FFR guided群:FFR測定成功病変94.0%,FFR:平均0.71;虚血病変0.60;非虚血病変0.88, ≦0.80;63.0%, >0.80;37.0%。
[一次エンドポイント:有害心イベント,全イベント]
1年の追跡非終了例はFFR guided群8例,血管造影 guided群11例。
複合エンドポイント:FFR guided群67例(13.2%) vs 血管造影群91例(18.3%)とFFR guided群で有意に抑制された:相対リスク0.72(95%信頼区間0.54~0.96, p=0.02)。
死亡:9例(1.8%) vs 15例(3.0%):0.58(0.26~1.32, p=0.19)。
MI:29例(5.7%) vs 43例;0.66(0.42~1.04, p=0.07)。
再血行再建術:33例(6.5%) vs 47例(9.5%);0.68(0.45~1.05, p=0.08)。
死亡,MI:37例(7.3%) vs 55例(11.1%);0.66(0.44~0.98, p=0.04)。
全イベント:76例 vs 113例,患者当たりのイベント数は0.15 vs 0.23(p=0.02)。
[1年後の機能的状態]
イベント非発症,狭心症非発症例:73.0% vs 67.6%(p=0.07)。
狭心症非発症:81.3% vs 77.9%(p=0.20)。
抗狭心症薬数:1.20剤 vs 1.23剤(p=0.48)。
EQ-5Dスコア:74.5 vs 73.7(p=0.65)。
★結論★多枝病変に対するDES植込み例において,FFRのルーチン測定により1年後の有害心イベント(死亡,非致死的MI,血行再建術再施行)が有意に抑制された。
ClinicalTrials.gov No: NCT00267774
文献
  • [main]
  • Tonino PA et al for the FAME study investigators: Fractional flow reserve versus angiography for guiding percutaneous coronary intervention. N Engl J Med. 2009; 360: 213-24. PubMed
    Ellis SG: Refining the art and science of coronary stenting.
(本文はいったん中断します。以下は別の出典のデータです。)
(* ===== verification/_CoqProject ===== *)
-Q . S2P
Prelude.v
Text.v
Framer.v
Json.v
JsonText.v
IvpMessage.v
Wire.v
IvpApi.v
OrdMap.v
Router.v
CorePlugin.v
Connection.v
Client.v
ClientThreads.v
Handshake.v
Monitor.v
PriorityTable.v
PriorityRequests.v
Ssm.v
PriorityPlugin.v
Spat.v
Interval.v
Schema.v
Revision.v
Intersection.v
Threads.v
Utilities.v
RtcmData.v
Rtcm3.v
Rtcm2.v
RtcmStream.v
Cloud.v
Hex64.v
SnmpClient.v
ForwardConfig.v
Forward.v
Factory.v
Timer.v
SpatPlugin.v
Dms.v
MapPlugin.v
Receiver.v
PluginClient.v
(* ===== verification/Text.v ===== *)
(** Numbers, dates and separators in text, as the standard library of the
    program writes and reads them, and the lemmas that make a separated text
    decodable. *)
From Stdlib Require Import Ascii.
From stdpp Require Import pretty.
From S2P Require Import Prelude.
Open Scope Z_scope.

(** * Reading numbers *)
Definition is_digit (c : ascii) : bool := let n := N_of_ascii c in ((48 <=? n) && (n <=? 57))%N.
Fixpoint digits (acc : Z) (s : string) : Z * string :=
  match s with
  | String c s' =>
      if is_digit c then digits (acc * 10 + Z.of_N (N_of_ascii c - 48)) s' else (acc, s)
  | EmptyString => (acc, s)
  end.
(** An optional sign. *)
Definition sign (s : string) : bool * string :=
  match s with
  | String "-" s => (true, s)
  | String "+" s => (false, s)
  | s => (false, s)
  end.

(** [std::stoul]; what follows the number is ignored. *)
Inductive stox_error := invalid_argument | out_of_range.
Definition stoul (str : string) : stox_error + Z :=
  let '(neg, s) := sign (skip_spaces str) in
  match s with
  | String c _ =>
      if is_digit c then
        let v := fst (digits 0 s) in
        if 2 ^ 64 <=? v then inl out_of_range else inr (u64 (if neg then - v else v))
      else inl invalid_argument
  | EmptyString => inl invalid_argument
  end.

(** The texts [std::getline] yields with a separator, until the stream ends. *)
Fixpoint getlines (sep : ascii) (s : string) : list string :=
  match s with
  | EmptyString => []
  | String c s' =>
      if Ascii.eqb c sep then EmptyString :: getlines sep s'
      else match getlines sep s' with
           | [] => [String c EmptyString]
           | t :: ts => String c t :: ts
           end
  end.

(** [boost::iequals] on ASCII letters. *)
Definition to_upper (a : ascii) : ascii :=
  let n := N_of_ascii a in
  if ((97 <=? n) && (n <=? 122))%N then ascii_of_N (n - 32) else a.
Fixpoint iequals (s1 s2 : string) : bool :=
  match s1, s2 with
  | EmptyString, EmptyString => true
  | String a s1', String b s2' => Ascii.eqb (to_upper a) (to_upper b) && iequals s1' s2'
  | _, _ => false
  end.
N Engl J Med. 2009; 360: 292-4. PubMed
  • [substudy]
  • FFRガイド下での機能的完全血行再建後のCAG上の残存狭窄-残存虚血を反映せず,転帰の悪化も予測しない。
    PCI後の冠動脈造影(CAG)に基づく残存SYNTAXスコア(RSS:PCI後の再算出SYNTAXスコア[SS]で,残存狭窄の程度と複雑度を評価;高値は残存冠動脈疾患[CAD]が多い)とSYNTAX再血行再建指標(SRI:PCIで治療されたCADの割合を評価;低値は残存CADが多い)が,冠血流予備量比(FFR)ガイド下での機能的完全血行再建後の予後を予測するかを検証(FFRガイド群のうち手技前後にCAGを実施した427例)。
    1年後のMACE発生例(53例[12.4%])は非発生例にくらべPCI前のSS(中央値18.0 vs 12.0)が有意に高かったが,PCI後のRSS(6.0 vs 5.0)とSRI(60.0% vs 58.8%)は同等であった。RSS,SRIの層別解析でもMACEのリスクに差はみられず,Kaplan-Meier曲線の有意な解離も示されなかった。2年後の結果も同様であった:J Am Coll Cardiol. 2016; 67: 1701-11. PubMed
  • 5年後の結果-2年後までは主要有害心イベントリスク低下はFFRガイド群が冠動脈造影ガイド群を上回ったが,5年後のリスクは両群同等。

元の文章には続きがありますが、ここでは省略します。